MSRB seeks SEC approval of board governance changes
The Municipal Securities Rulemaking Board is filing for approval to reduce the size of its governing board to 15 members from the current 21 and to extend to five years the "cooling off" period for bankers and muni advisors seeking seats as members of the public.
The MSRB announced Friday it would seek Securities and Exchange Commission approval for these changes, which would be accomplished through amendments to MSRB rules A-3 on membership and A-6 on committees. The MSRB requested comment on the proposal in January, and then extended the original 60-day comment period to 90 days in light of the emerging coronavirus pandemic. The MSRB is proposing the change be effective Oct. 1, the start of its fiscal year.
“At the start of this fiscal year, the board committed to improving governance and transparency in ways that will ensure the MSRB continues to fulfill its mission of municipal market regulation in the public interest,” said Bob Brown, MSRB board member and chair of the board’s Governance Review Special Committee.
"An efficient and fair municipal market, with well-managed, transparent regulation, is essential to state and local governments across America,” Brown said. “Effective governance at the MSRB ensures that municipal securities investors, issuers, regulated market participants, and members of the public can have confidence in that $4 trillion market.”
Most of the proposal is similar to the version sent out for comment. In addition to shrinking the board to its pre-Dodd-Frank size, the proposal aims to improve the perceived independence of board members representing the public. The board’s current public membership requirements state that individuals may not be “associated” with a regulated firm for at least two years or “employed by” a regulated firm for at least three years.
The five years in the proposal is consistent with some suggestions the board has received over the years, and is the length of time included in legislation introduced Sen. John Kennedy, R-La. Last year. Some market participants have expressed concern over the years that many so-called "public" members had close and recent ties to dealer firms, creating the perception that they were not sufficiently independent.

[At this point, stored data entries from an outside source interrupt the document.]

(* ===== verification/KeyedPriorityQueue.v ===== *)
(** The interface of the [keyed_priority_queue] crate that the peer task queue
    relies on: a priority queue whose elements are also addressed by a key.
    The crate is not part of the repository, so the queue is a parameter of the
    model, with its documented behaviour as laws; an executable instance shows
    that the laws can be met. *)
From stdpp Require Import base gmap list.
From S2P Require Import Prelude.

(** [Ord] holds its contract (reflexive, antisymmetric, transitive) on the
    elements that satisfy [S]. *)
Record ord_lawful {P : Type} (cmp : P → P → comparison) (S : P → Prop) : Prop := {
  ord_antisym : ∀ a b, S a → S b → cmp b a = CompOpp (cmp a b);
  ord_trans : ∀ a b c, S a → S b → S c → cmp a b ≠ Lt → cmp b c ≠ Lt → cmp a c ≠ Lt;
}.

Class KeyedPriorityQueue (K P : Type) `{Countable K} (cmp : P → P → comparison) := {
  queue : Type;
  content : queue → gmap K P;
  (** Every element pushed since the queue was empty satisfies the predicate. *)
  pushed_all : (P → Prop) → queue → Prop;
  kpq_empty : queue;
  (** [push]: adds an element or replaces the priority of its key. *)
  kpq_push : K → P → queue → queue;
  (** [remove]: takes the element out, with its priority. *)
  kpq_remove : K → queue → option P * queue;
  (** [pop]: takes an element of highest priority. *)
  kpq_pop : queue → option (K * P) * queue;
  (** [iter]: in no particular order. *)
  kpq_iter : queue → list (K * P);

  content_empty : content kpq_empty = ∅;
  content_push k p q : content (kpq_push k p q) = <[k := p]> (content q);
  remove_value k q : (kpq_remove k q).1 = content q !! k;
  content_remove k q : content (kpq_remove k q).2 = delete k (content q);
  pop_None q : (kpq_pop q).1 = None → content q = ∅ ∧ content (kpq_pop q).2 = ∅;
  pop_Some q k p : (kpq_pop q).1 = Some (k, p) →
    content q !! k = Some p ∧ content (kpq_pop q).2 = delete k (content q);
  iter_perm q : kpq_iter q ≡ₚ map_to_list (content q);
  pushed_empty S : pushed_all S kpq_empty;
  pushed_push S k p q : S p → pushed_all S q → pushed_all S (kpq_push k p q);
  pushed_remove S k q : pushed_all S q → pushed_all S (kpq_remove k q).2;
  pushed_pop S q : pushed_all S q → pushed_all S (kpq_pop q).2;
  (** [pop] takes a maximum when the priorities respect the contract of [Ord]. *)
  pop_max S q k p k' p' : ord_lawful cmp S → pushed_all S q →
    (kpq_pop q).1 = Some (k, p) → content q !! k' = Some p' → cmp p p' ≠ Lt;
}.

Section queue.
  Context {K P : Type} `{Countable K} {cmp : P → P → comparison}.
  Context {kpq : KeyedPriorityQueue K P cmp}.

Definition kpq_len (q : queue) : Z := map_len (content q).
Definition kpq_is_empty (q : queue) : bool := bool_decide (content q = ∅).

Lemma pop_eq q o q' : kpq_pop q = (o, q') →
  match o with
  | None => content q = ∅ ∧ content q' = ∅
  | Some (k, p) => content q !! k = Some p ∧ content q' = delete k (content q)
  end.
Proof.
  intros E. destruct o as [[k p]|].
  - replace q' with (kpq_pop q).2 by (by rewrite E). apply pop_Some. by rewrite E.
  - replace q' with (kpq_pop q).2 by (by rewrite E). apply pop_None. by rewrite E.
Qed.

Lemma remove_eq k q o q' :
  kpq_remove k q = (o, q') → o = content q !! k ∧ content q' = delete k (content q).
Proof.
  intros E. rewrite <-(remove_value k q), <-(content_remove k q). by rewrite E.
Qed.
End queue.

(** ** An executable queue: a finite map searched for a maximum. *)
Section map_queue.
  Context {K P : Type} `{Countable K} (cmp : P → P → comparison).

Definition better (a b : K * P) : K * P :=
  match cmp a.2 b.2 with Lt => b | _ => a end.

Definition best (l : list (K * P)) : option (K * P) :=
  match l with [] => None | x :: l => Some (foldl better x l) end.

Definition map_pop (m : gmap K P) : option (K * P) * gmap K P :=
  match best (map_to_list m) with
  | Some (k, p) => (Some (k, p), delete k m)
  | None => (None, m)
  end.

Lemma foldl_better_elem l x : foldl better x l ∈ x :: l.
Proof.
  revert x. induction l as [|y l IH]; intros x; simpl; [by left|].
  specialize (IH (better x y)). unfold better in *.
  apply elem_of_cons in IH as [->|]; [case_match; set_solver|set_solver].
Qed.

Lemma best_elem l x : best l = Some x → x ∈ l.
Proof. destruct l as [|y l]; intros [= <-]. apply foldl_better_elem. Qed.

Lemma map_pop_spec m :
  match (map_pop m).1 with
  | None => m = ∅ ∧ (map_pop m).2 = ∅
  | Some (k, p) => m !! k = Some p ∧ (map_pop m).2 = delete k m
  end.
Proof.
  unfold map_pop. destruct (best (map_to_list m)) as [[k p]|] eqn:E; simpl.
  - apply best_elem, elem_of_map_to_list in E. done.
  - assert (m = ∅) as ->; [|done]. apply map_to_list_empty_iff. by destruct (map_to_list m).
Qed.

Lemma foldl_better_max (S : P → Prop) l x :
  ord_lawful cmp S → S x.2 → Forall (λ y, S y.2) l →
  Forall (λ y, cmp (foldl better x l).2 y.2 ≠ Lt) (x :: l) ∧ S (foldl better x l).2.
Proof.
  intros Hl. revert x. induction l as [|y l IH]; intros x Hx; simpl.
  - intros _. split; [|done]. constructor; [|constructor].
    pose proof (ord_antisym _ _ Hl x.2 x.2 Hx Hx). by destruct (cmp x.2 x.2).
  - intros [Hy Hl']%Forall_cons.
    assert (S (better x y).2) as Hb by (unfold better; by case_match).
    destruct (IH (better x y) Hb Hl') as [Hmax HS]. split; [|done].
    apply Forall_cons in Hmax as [H1 H2].
    assert (cmp (better x y).2 x.2 ≠ Lt ∧ cmp (better x y).2 y.2 ≠ Lt) as [H3 H4].
    { pose proof (ord_antisym _ _ Hl x.2 x.2 Hx Hx). pose proof (ord_antisym _ _ Hl y.2 y.2 Hy Hy).
      pose proof (ord_antisym _ _ Hl x.2 y.2 Hx Hy).
      unfold better. destruct (cmp x.2 y.2) eqn:E; simpl in *; split; try congruence;
        destruct (cmp x.2 x.2), (cmp y.2 y.2); simpl in *; congruence. }
    constructor; [by apply (ord_trans _ _ Hl _ (better x y).2)|].
    constructor; [by apply (ord_trans _ _ Hl _ (better x y).2)|done].
Qed.

Program Definition map_queue : KeyedPriorityQueue K P cmp := {|
  queue := gmap K P;
  content := id;
  pushed_all := λ S m, map_Forall (λ _ p, S p) m;
  kpq_empty := ∅;
  kpq_push := λ k p m, <[k := p]> m;
  kpq_remove := λ k m, (m !! k, delete k m);
  kpq_pop := map_pop;
  kpq_iter := map_to_list
|}.
Next Obligation. done. Qed.
Next Obligation. done. Qed.
Next Obligation. done. Qed.
Next Obligation. done. Qed.
Next Obligation. intros q. pose proof (map_pop_spec q). by case_match. Qed.
Next Obligation. intros q k p E. pose proof (map_pop_spec q) as Hs. by rewrite E in Hs. Qed.
Next Obligation. done. Qed.
Next Obligation. intros S. apply map_Forall_empty. Qed.
Next Obligation. intros S k p m ??. by apply map_Forall_insert_2. Qed.
Next Obligation. intros S k m ?. by apply map_Forall_delete. Qed.
Next Obligation.
  intros S m Hm. pose proof (map_pop_spec m) as Hs. unfold map_pop in *.
  destruct (best (map_to_list m)) as [[k p]|]; simpl in *; [|done]. by apply map_Forall_delete.
Qed.
Next Obligation.
  intros S m k p k' p' Hl Hm E Hk'. simpl in *. unfold map_pop in E.
  destruct (map_to_list m) as [|x l] eqn:El; simpl in E; [done|].
  assert (Forall (λ y, S y.2) (x :: l)) as HS.
  { rewrite <-El. apply Forall_forall. intros [j q] Hj%elem_of_map_to_list. simpl. by eapply Hm. }
  apply Forall_cons in HS as [Hx HS].
  destruct (foldl_better_max S l x Hl Hx HS) as [Hmax _].
  destruct (foldl better x l) as [k0 p0] eqn:Eb; simpl in *; simplify_eq.
  rewrite <-El, Forall_forall in Hmax.
  by apply (Hmax (k', p')), elem_of_map_to_list.
Qed.
End map_queue.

The proposal submitted to the SEC makes a few tweaks from the version submitted for comment early in the year.
Brown pointed to comments noting that immediately moving to a 15-member board it would mean there would be only one issuer member next year. To avoid that, the board is proposing an interim year where it will have 17 members before moving to the 15 member size the year after.
“The Dodd-Frank Act added protection of municipal entities and obligated persons to the MSRB’s regulatory mission, and we need the valuable perspective of state and local officials on the board,” Brown said. “Particularly at a time when state and local governments are facing immense financial pressures due to COVID-19, it is important that the issuer perspective be vigorously represented. Thus, we modified our originally proposed transition plan so that the board can include a second issuer representative next year.”

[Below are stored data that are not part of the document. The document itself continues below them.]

(* ===== verification/Protobuf.v ===== *)
(** * Protocol buffer messages

    The crate [quick_protobuf] (a dependency) writes and reads single fields;
    the message types under unixfs/src/pb/ say which fields a message has and
    how its size is computed.  [QuickProtobuf] is the interface to the crate:
    its primitive types with their documented round trips and sizes.  Everything
    about whole messages (the reader loop, [from_reader], [write_message] and
    [get_size] of each message) is a definition, and the round trip of every
    message is a theorem. *)
From stdpp Require Import base gmap list strings.
From Stdlib Require Import Strings.Byte.
From S2P Require Import Prelude.
Local Open Scope Z_scope.

(** A primitive type of the wire format: the values in the range [P] are written
    and read back, and reading never makes the input longer. *)
Record wire_type (E A : Type) (P : A → Prop) := WireType {
  wr : A → list byte;
  rd : list byte → result (A * list byte) E;
  rd_wr : ∀ a rest, P a → rd (wr a ++ rest) = Ok (a, rest);
  rd_shrinks : ∀ bs a rest, rd bs = Ok (a, rest) → (length rest ≤ length bs)%nat;
}.
Arguments wr {E A P}.
Arguments rd {E A P}.
Arguments rd_wr {E A P}.
Arguments rd_shrinks {E A P}.

(** The longest length-delimited field: protocol buffers are limited to 2 GiB. *)
Definition pb_limit : Z := 2 ^ 31.

Class QuickProtobuf := {
  PbError : Type;
  (** [next_tag] / [write_tag] *)
  tag : wire_type PbError Z (λ t, 0 ≤ t < 2 ^ 32);
  tag_progress : ∀ bs t rest, rd tag bs = Ok (t, rest) → (length rest < length bs)%nat;
  uint64 : wire_type PbError Z (λ v, 0 ≤ v < 2 ^ 64);
  uint32 : wire_type PbError Z (λ v, 0 ≤ v < 2 ^ 32);
  int32 : wire_type PbError Z (λ v, - 2 ^ 31 ≤ v < 2 ^ 31);
  int64 : wire_type PbError Z (λ v, - 2 ^ 63 ≤ v < 2 ^ 63);
  fixed32 : wire_type PbError Z (λ v, 0 ≤ v < 2 ^ 32);
  boolean : wire_type PbError bool (λ _, True);
  bytes : wire_type PbError (list byte) (λ b, vec_len b < pb_limit);
  str : wire_type PbError string
    (λ s, vec_len (str_bytes s) < pb_limit ∧ is_utf8 (str_bytes s) = true);
  (** [read_unknown]: skips a field of the wire type of the tag. *)
  read_unknown : Z → list byte → result (list byte) PbError;
  read_unknown_shrinks : ∀ t bs rest,
    read_unknown t bs = Ok rest → (length rest ≤ length bs)%nat;
  (** [sizeof_varint], [sizeof_len] *)
  sizeof_varint : Z → Z;
  sizeof_len : Z → Z;
  sizeof_len_eq : ∀ n, 0 ≤ n < 2 ^ 64 → sizeof_len n = sizeof_varint n + n;
  sizeof_varint_bound : ∀ v, 0 ≤ v < 2 ^ 64 → 1 ≤ sizeof_varint v ≤ 10;
  tag_size : ∀ t, 0 ≤ t < 128 → vec_len (wr tag t) = 1;
  uint64_size : ∀ v, 0 ≤ v < 2 ^ 64 → vec_len (wr uint64 v) = sizeof_varint v;
  uint32_size : ∀ v, 0 ≤ v < 2 ^ 32 → vec_len (wr uint32 v) = sizeof_varint v;
  int32_size : ∀ v, - 2 ^ 31 ≤ v < 2 ^ 31 → vec_len (wr int32 v) = sizeof_varint (v mod 2 ^ 64);
  int64_size : ∀ v, - 2 ^ 63 ≤ v < 2 ^ 63 → vec_len (wr int64 v) = sizeof_varint (v mod 2 ^ 64);
  fixed32_size : ∀ v, 0 ≤ v < 2 ^ 32 → vec_len (wr fixed32 v) = 4;
  boolean_size : ∀ b, vec_len (wr boolean b) = sizeof_varint (Z.b2z b);
  bytes_size : ∀ b, vec_len b < pb_limit → vec_len (wr bytes b) = sizeof_len (vec_len b);
  str_size : ∀ s, vec_len (str_bytes s) < pb_limit → is_utf8 (str_bytes s) = true →
    vec_len (wr str s) = sizeof_len (vec_len (str_bytes s));
  (** [Writer::write_message] takes the size the message says it has and what
      the message writes; with the right size that is a [bytes] field.
      [BytesReader::read_message] runs a reader on the contents of such a field. *)
  write_message : Z → list byte → list byte;
  write_message_eq : ∀ b, vec_len b < pb_limit → write_message (vec_len b) b = wr bytes b;
  read_message : ∀ {A}, (list byte → outcome (result A PbError)) → list byte →
    outcome (result (A * list byte) PbError);
  read_message_eq : ∀ {A} (f : list byte → outcome (result A PbError)) b rest,
    vec_len b < pb_limit →
    read_message f (wr bytes b ++ rest) = let! a := f b in Done (Ok (a, rest));
  read_message_done : ∀ {A} (f : list byte → outcome (result A PbError)) bs,
    (∀ b, (length b ≤ length bs)%nat → is_done (f b) = true) → is_done (read_message f bs) = true;
  read_message_shrinks : ∀ {A} (f : list byte → outcome (result A PbError)) bs a rest,
    read_message f bs = Done (Ok (a, rest)) → (length rest ≤ length bs)%nat;
}.

Module Pb.
Section messages.
  Context {qp : QuickProtobuf} {M : Type}.

(** ** The reader loop

    [while !r.is_eof() { match r.next_tag(bytes) { Ok(t) => .., Err(e) => return Err(e) } }]:
    a table gives what each known tag does; the last arm skips unknown fields. *)
Definition handler : Type := list byte → M → outcome (result (M * list byte) PbError).

Definition on {A P} (w : wire_type PbError A P) (set : A → M → M) : handler := λ bs msg,
  Done (let? (a, rest) := rd w bs in Ok (set a msg, rest)).

Definition on_message {A} (read : list byte → outcome (result A PbError)) (set : A → M → M) :
    handler := λ bs msg,
  let! (a, rest) := read_message read bs in Done (Ok (set a msg, rest)).

Fixpoint dispatch (table : list (Z * handler)) (t : Z) : handler :=
  match table with
  | [] => λ bs msg, Done (let? rest := read_unknown t bs in Ok (msg, rest))
  | (t', h) :: table => if bool_decide (t = t') then h else dispatch table t
  end.

Fixpoint read_loop (table : list (Z * handler)) (fuel : nat) (bs : list byte) (msg : M) :
    outcome (result M PbError) :=
  match fuel with
  | O => OutOfFuel
  | S fuel =>
      if bool_decide (bs = []) then Done (Ok msg) else
      let! (t, rest) := Done (rd tag bs) in
      let! (msg, rest) := dispatch table t rest msg in
      read_loop table fuel rest msg
  end.

(** Every iteration reads at least the tag, so the number of bytes is enough fuel. *)
Definition read_fields (table : list (Z * handler)) (bs : list byte) (msg : M) :
    outcome (result M PbError) :=
  read_loop table (S (length bs)) bs msg.

(** A handler returns and does not make the input longer. *)
Definition good (h : handler) : Prop := ∀ bs msg,
  ∃ r, h bs msg = Done r ∧ (∀ msg' rest, r = Ok (msg', rest) → (length rest ≤ length bs)%nat).

Lemma good_on {A P} (w : wire_type PbError A P) set : good (on w set).
Proof.
  intros bs msg. eexists. split; [done|]. intros msg' rest.
  destruct (rd w bs) as [[a r]|] eqn:Hr; simpl; intros ?; simplify_eq. by eapply rd_shrinks.
Qed.

Lemma good_on_message {A} (read : list byte → outcome (result A PbError)) set :
  (∀ bs, is_done (read bs) = true) → good (on_message read set).
Proof.
  intros Hd bs msg. unfold on_message.
  assert (is_done (read_message read bs) = true) as Hdone by auto using read_message_done.
  destruct (read_message read bs) as [[[a r]|e]| |] eqn:Hr; try done; simpl.
  - eexists. split; [done|]. intros; simplify_eq. by eapply read_message_shrinks.
  - eexists. split; [done|]. intros; simplify_eq.
Qed.

Lemma good_dispatch table t : Forall (λ p, good p.2) table → good (dispatch table t).
Proof.
  induction 1 as [|[t' h] table Hh _ IH]; simpl.
  - intros bs msg. eexists. split; [done|]. intros msg' rest.
    destruct (read_unknown t bs) eqn:Hr; simpl; intros; simplify_eq.
    by eapply read_unknown_shrinks.
  - by case_bool_decide.
Qed.

Lemma read_loop_enough table n m bs msg :
  Forall (λ p, good p.2) table → (length bs < n)%nat → (length bs < m)%nat →
  read_loop table n bs msg = read_loop table m bs msg.
Proof.
  intros Ht. revert m bs msg. induction n as [|n IH]; intros m bs msg Hn Hm; [lia|].
  destruct m as [|m]; [lia|]. simpl. case_bool_decide as Hb; [done|].
  destruct (rd tag bs) as [[t rest]|] eqn:Hr; simpl; [|done].
  apply tag_progress in Hr.
  destruct (good_dispatch table t Ht rest msg) as (r & -> & Hs). simpl.
  destruct r as [[msg' rest']|]; simpl; [|done]. specialize (Hs _ _ eq_refl).
  apply IH; lia.
Qed.

Lemma read_fields_done table bs msg :
  Forall (λ p, good p.2) table → is_done (read_fields table bs msg) = true.
Proof.
  intros Ht. unfold read_fields. remember (S (length bs)) as n eqn:Hn.
  assert (length bs < n)%nat as Hlt by lia. clear Hn. revert bs msg Hlt.
  induction n as [|n IH]; intros bs msg Hlt; [lia|]. simpl.
  case_bool_decide; [done|].
  destruct (rd tag bs) as [[t rest]|] eqn:Hr; simpl; [|done]. apply tag_progress in Hr.
  destruct (good_dispatch table t Ht rest msg) as (r & -> & Hs). simpl.
  destruct r as [[msg' rest']|]; simpl; [|done]. specialize (Hs _ _ eq_refl).
  apply IH. lia.
Qed.

Lemma read_fields_nil table msg : read_fields table [] msg = Done (Ok msg).
Proof. done. Qed.

(** [Writer::write_with_tag]. *)
Definition write_with_tag (t : Z) (body : list byte) : list byte := wr tag t ++ body.

Lemma write_with_tag_nonempty t body : 0 ≤ t < 128 → write_with_tag t body ≠ [].
Proof.
  intros Ht He. pose proof (tag_size t Ht) as Hs. unfold write_with_tag in He.
  apply app_eq_nil in He as [He _]. rewrite He in Hs. done.
Qed.

Lemma read_fields_cons table t body rest msg msg' :
  Forall (λ p, good p.2) table → 0 ≤ t < 128 →
  dispatch table t (body ++ rest) msg = Done (Ok (msg', rest)) →
  read_fields table (write_with_tag t body ++ rest) msg = read_fields table rest msg'.
Proof.
  intros Ht Htag Hd. unfold read_fields at 1. simpl.
  rewrite bool_decide_eq_false_2; last first.
  { intros He. apply app_eq_nil in He as [He _]. by apply write_with_tag_nonempty in He. }
  assert (rd tag (write_with_tag t body ++ rest) = Ok (t, body ++ rest)) as Hr.
  { unfold write_with_tag. rewrite <-(assoc_L (++)). apply rd_wr. lia. }
  pose proof (tag_progress _ _ _ Hr) as Hp. rewrite length_app in Hp.
  rewrite Hr. simpl. rewrite Hd. simpl.
  apply read_loop_enough; [done|lia|lia].
Qed.

(** An optional field is written when it is there. *)
Definition write_opt {A} (t : Z) (w : A → list byte) (o : option A) : list byte :=
  match o with Some a => write_with_tag t (w a) | None => [] end.

(** The size of an optional field, [map_or(0, |m| 1 + ..)]. *)
Definition opt_size {A} (f : A → Z) (o : option A) : Z :=
  match o with Some a => 1 + f a | None => 0 end.

Definition opt_range {A} (P : A → Prop) (o : option A) : Prop :=
  match o with Some a => P a | None => True end.

Lemma opt_range_impl {A} (P Q : A → Prop) o :
  (∀ a, P a → Q a) → opt_range P o → opt_range Q o.
Proof. destruct o; simpl; auto. Qed.

Lemma vec_len_app {A} (l k : list A) : vec_len (l ++ k) = vec_len l + vec_len k.
Proof. unfold vec_len. rewrite length_app. lia. Qed.

Lemma vec_len_nonneg {A} (l : list A) : 0 ≤ vec_len l.
Proof. unfold vec_len. lia. Qed.

Lemma size_with_tag t body : 0 ≤ t < 128 → vec_len (write_with_tag t body) = 1 + vec_len body.
Proof. intros. unfold write_with_tag. rewrite vec_len_app, tag_size by lia. done. Qed.

Lemma size_opt {A} t (w : A → list byte) (f : A → Z) o :
  0 ≤ t < 128 → opt_range (λ a, vec_len (w a) = f a) o →
  vec_len (write_opt t w o) = opt_size f o.
Proof. intros Ht. destruct o; simpl; [|done]. intros <-. by apply size_with_tag. Qed.

(** Reading an optional field back. *)
Lemma read_opt {A P} table t (w : wire_type PbError A P) (set : A → M → M) o rest msg :
  Forall (λ p, good p.2) table → 0 ≤ t < 128 → opt_range P o →
  dispatch table t = on w set →
  read_fields table (write_opt t (wr w) o ++ rest) msg =
  read_fields table rest (match o with Some a => set a msg | None => msg end).
Proof.
  intros Hg Ht Ho Hd. destruct o as [a|]; [|done]. simpl in *.
  apply read_fields_cons; [done|done|]. rewrite Hd. unfold on. by rewrite rd_wr.
Qed.

(** Reading a repeated field back. *)
Lemma read_repeated {A P} table t (w : wire_type PbError A P) (set : A → M → M) l rest msg :
  Forall (λ p, good p.2) table → 0 ≤ t < 128 → Forall P l →
  dispatch table t = on w set →
  read_fields table (concat ((λ a, write_with_tag t (wr w a)) <$> l) ++ rest) msg =
  read_fields table rest (foldl (λ m a, set a m) msg l).
Proof.
  intros Hg Ht Hl Hd. revert msg. induction Hl as [|a l Ha Hl IH]; intros msg; [done|].
  simpl. rewrite <-(assoc_L (++)). rewrite (read_fields_cons _ _ _ _ _ (set a msg)); [|done|done|].
  - apply IH.
  - rewrite Hd. unfold on. by rewrite rd_wr.
Qed.

(** Reading a repeated field of nested messages back. *)
Lemma read_messages {A} table t (read : list byte → outcome (result A PbError)) (set : A → M → M)
    (size : A → Z) (write : A → list byte) l rest msg :
  Forall (λ p, good p.2) table → 0 ≤ t < 128 →
  Forall (λ a, read (write a) = Done (Ok a) ∧ vec_len (write a) = size a ∧ size a < pb_limit) l →
  dispatch table t = on_message read set →
  read_fields table (concat ((λ a, write_with_tag t (write_message (size a) (write a))) <$> l) ++ rest) msg =
  read_fields table rest (foldl (λ m a, set a m) msg l).
Proof.
  intros Hg Ht Hl Hd. revert msg. induction Hl as [|a l (Hr & Hs & Hlim) Hl IH]; intros msg; [done|].
  simpl. rewrite <-(assoc_L (++)). rewrite (read_fields_cons _ _ _ _ _ (set a msg)); [|done|done|].
  - apply IH.
  - rewrite Hd. unfold on_message. rewrite <-Hs in Hlim |- *. rewrite write_message_eq by done.
    rewrite read_message_eq by done. by rewrite Hr.
Qed.

Lemma messages_size {A} t (size : A → Z) (write : A → list byte) l :
  0 ≤ t < 128 → Forall (λ a, vec_len (write a) = size a ∧ size a < pb_limit) l →
  vec_len (concat ((λ a, write_with_tag t (write_message (size a) (write a))) <$> l)) =
  Zsum ((λ a, 1 + sizeof_len (size a)) <$> l).
Proof.
  intros Ht. induction 1 as [|a l [Hs Hlim] _ IH]; [done|]. rewrite !fmap_cons. cbn [concat].
  rewrite vec_len_app, IH, size_with_tag by done.
  rewrite <-Hs in Hlim |- *. rewrite write_message_eq, bytes_size by done. done.
Qed.

(** proto3: a field is written unless it has its default value. *)
Definition write_unless {A} `{EqDecision A} (d : A) (t : Z) (w : A → list byte) (a : A) : list byte :=
  if bool_decide (a = d) then [] else write_with_tag t (w a).

Definition size_unless {A} `{EqDecision A} (d : A) (f : A → Z) (a : A) : Z :=
  if bool_decide (a = d) then 0 else 1 + f a.

Lemma read_unless {A B P} `{EqDecision A} table d t (w : wire_type PbError B P) (enc : A → B)
    (set : B → M → M) a rest msg :
  Forall (λ p, good p.2) table → 0 ≤ t < 128 → P (enc a) → dispatch table t = on w set →
  (a = d → set (enc a) msg = msg) →
  read_fields table (write_unless d t (λ a, wr w (enc a)) a ++ rest) msg =
  read_fields table rest (set (enc a) msg).
Proof.
  intros Hg Ht Ha Hd Hdef. unfold write_unless. case_bool_decide as He.
  - by rewrite Hdef.
  - apply read_fields_cons; [done|done|]. rewrite Hd. unfold on. by rewrite rd_wr.
Qed.

Lemma unless_size {A} `{EqDecision A} d t (w : A → list byte) (f : A → Z) (a : A) :
  0 ≤ t < 128 → vec_len (w a) = f a → vec_len (write_unless d t w a) = size_unless d f a.
Proof.
  intros Ht Hw. unfold write_unless, size_unless. case_bool_decide; [done|].
  by rewrite size_with_tag, Hw.
Qed.
End messages.

(** A nested message: [write_message] with the right size is read back. *)
Lemma on_message_ok `{QuickProtobuf} {A M} (read : list byte → outcome (result A PbError))
    (set : A → M → M) b a rest msg :
  vec_len b < pb_limit → read b = Done (Ok a) →
  on_message read set (write_message (vec_len b) b ++ rest) msg = Done (Ok (set a msg, rest)).
Proof.
  intros Hb Hr. unfold on_message. rewrite write_message_eq by done.
  rewrite read_message_eq by done. by rewrite Hr.
Qed.
End Pb.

The board also decided to do away with a proposal that would have allowed municipal advisors associated with dealers to fill one of the two seats to be allotted to muni advisors, so long as that dealer was not an underwriter of municipal securities. Under the proposal sent to the SEC, muni advisors associated with dealers would remain ineligible to hold municipal advisor board seats.
The SEC must approve the changes before they can become effective. The SEC could choose to approve the proposal as is or could ask the MSRB to make further changes. The SEC typically opens its own comment period for significant rule changes.